Boost logo

Boost :

Subject: Re: [boost] [lockfree::fifo] Review
From: Helge Bahmann (hcb_at_[hidden])
Date: 2009-12-09 05:45:31


On Tue, 8 Dec 2009, Andy Venikov wrote:
>>> Third, and the biggest limitation, is the algorithm's assumption that you
>>> can store a pointer to an element plus an ABA tag in a contiguous memory
>>> space that can be passed to a CAS instruction. I believe not all platforms
>>> provide a DCAS instruction, that's why you're trying to work around this
>>> issue by using "packed pointers", i.e. storing the ABA tag in the part of
>>> the pointer that presumably is never used. The problem with that, however,
>>> is that some libc implementations of malloc/free do use all the bits in
>>> the pointer for their own needs, so you can't assume that you can meddle
>>> with them.
>>
>> puh, can you elaborate on this? i haven't been aware of any use of the
>> unused address space bits.
>
>
> Yes. Recently I did an experiment on 32 bit 2.6 linux using SUSE 9.1 and libc
> that came with it. (libc version was 2.3.3-97).
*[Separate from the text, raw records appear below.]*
(** C5. On ten rows or more whose close is constant at 50, the engine
    returns a snapshot: the average gain and the average loss at the last
    row are zero and the RSI is absent (nothing is divided by the zero), the
    EMA of span 21 at the last row equals 50, the MACD histogram is 0 and
    the crossover is neutral. *)
Theorem constant_close_snapshot :
  forall (float_of_str : string -> option Q) (int_of_str : string -> option Z)
         (df : DataFrame) (close : series),
    (10 <= List.length (df_rows df))%nat ->
    close_series float_of_str df = Ret close ->
    all_eq 50 close ->
    exists snap avg_gain avg_loss ema21 hist,
      compute_indicators float_of_str int_of_str df = Ret (Some snap)
      /\ iloc_back (avg_gain_series close) 1 = Ret (Some avg_gain)
      /\ (avg_gain == 0)%Q
      /\ iloc_back (avg_loss_series close) 1 = Ret (Some avg_loss)
      /\ (avg_loss == 0)%Q
      /\ snap_rsi snap = None
      /\ iloc_back (ewm_span 21 close) 1 = Ret (Some ema21) /\ (ema21 == 50)%Q
      /\ snap_macd_hist snap = Some hist /\ (hist == 0)%Q
      /\ snap_macd_crossover snap = neutral.
Proof.
  intros fos ios df close Hlen Hclose Hconst.
  pose proof (close_series_length fos df close Hclose) as Hcl.
  destruct (compute_indicators_returns fos ios df close Hlen Hclose) as (snap & Hret).
  destruct (compute_indicators_inv fos ios df snap Hret)
    as (close' & Hclose' & _ & _ & Hrsi & Hhist & Hcross & _).
  rewrite Hclose in Hclose'. injection Hclose' as <-.
  destruct (iloc_back_some (ewm_span 21 close) 1) as (e & He);
    [unfold ewm_span; rewrite ewm_length; lia|].
  destruct (all_eq_last 50 _ e (ewm_span_const 21 50 close ltac:(lia) Hconst) He)
    as (ema21 & -> & Hema).
  destruct (all_eq_last 0 _ _ (macd_hist_const 50 close Hconst) Hhist)
    as (hist & Hh & Hh0).
  (* the differences: a gap, then zeros *)
  destruct close as [|c0 [|c1 close]]; [cbn in Hcl; lia | cbn in Hcl; lia |].
  assert (Hd : exists d, diff (c0 :: c1 :: close) = None :: d /\ all_eq 0 d /\ d <> []).
  { inversion Hconst as [|? ? (q0 & -> & Hq0) Hrest]; subst.
    exists (diff_from (Some q0) (c1 :: close)). split; [reflexivity|].
    split; [eapply diff_from_all_eq; eauto | discriminate]. }
  destruct Hd as (d & Hd & Hd0 & Hdne).
  destruct (iloc_back_some (avg_gain_series (c0 :: c1 :: close)) 1) as (ag & Hag).
  { unfold avg_gain_series, gain_series, clip_lower0.
    rewrite ewm_length, length_map, diff_length. cbn. lia. }
  destruct (iloc_back_some (avg_loss_series (c0 :: c1 :: close)) 1) as (al & Hal).
  { unfold avg_loss_series, loss_series, neg, clip_upper0.
    rewrite ewm_length, !length_map, diff_length. cbn. lia. }
  assert (Hag0 : exists q, ag = Some q /\ (q == 0)%Q).
  { revert Hag. unfold avg_gain_series, gain_series. rewrite Hd.
    change (clip_lower0 (None :: d)) with (None :: clip_lower0 d).
    apply ewm_after_gap_zero; try lra; [apply clip_lower0_zero; exact Hd0|].
    destruct d; [contradiction | discriminate]. }
  assert (Hal0 : exists q, al = Some q /\ (q == 0)%Q).
  { revert Hal. unfold avg_loss_series, loss_series. rewrite Hd.
    change (neg (clip_upper0 (None :: d))) with (None :: neg (clip_upper0 d)).
    apply ewm_after_gap_zero; try lra; [apply neg_clip_upper0_zero; exact Hd0|].
    destruct d; [contradiction | discriminate]. }
  destruct Hag0 as (avg_gain & -> & Hg0). destruct Hal0 as (avg_loss & -> & Hl0).
  exists snap, avg_gain, avg_loss, ema21, hist. repeat split; auto.
  - apply iloc_back_in in Hrsi.
    pose proof (rsi_series_const 50 _ Hconst) as Hall.
    rewrite Forall_forall in Hall. exact (Hall _ Hrsi).
  - rewrite macd_crossover_of_zeros in Hcross.
    + injection Hcross as <-. reflexivity.
    + rewrite macd_hist_series_length. cbn. lia.
    + exact (macd_hist_const 50 _ Hconst).
Qed.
So far I have not yet met any 64-bit platform that provides 64 bits of
(user-space!) address space (the same cannot be said of 32-bit platforms),
so I would say that any use of spare bits on 64 bit is safe (for
user-space!).

FWIW there are other ways to avoid ABA than tagging pointers, and without
DCAS on 32-bit, see e.g. this sample implementation of a lock-free stack:

http://www.chaoticmind.net/~hcb/projects/boost.atomic/stack.hpp

>>> Fourth, on platforms where CAS is implemented using LL/SC (such as PowerPC
>>> and MIPS), it is possible to livelock. The problem with LL/SC on most
>>> platforms is that the write granulum for marking LL's address as "dirty"
>>> isn't just the memory pointed to by LL, but the whole cache line where the
>>> memory resides. On these platforms it is important to make sure that each
>>> "node" of the queue is located on a separate cache line.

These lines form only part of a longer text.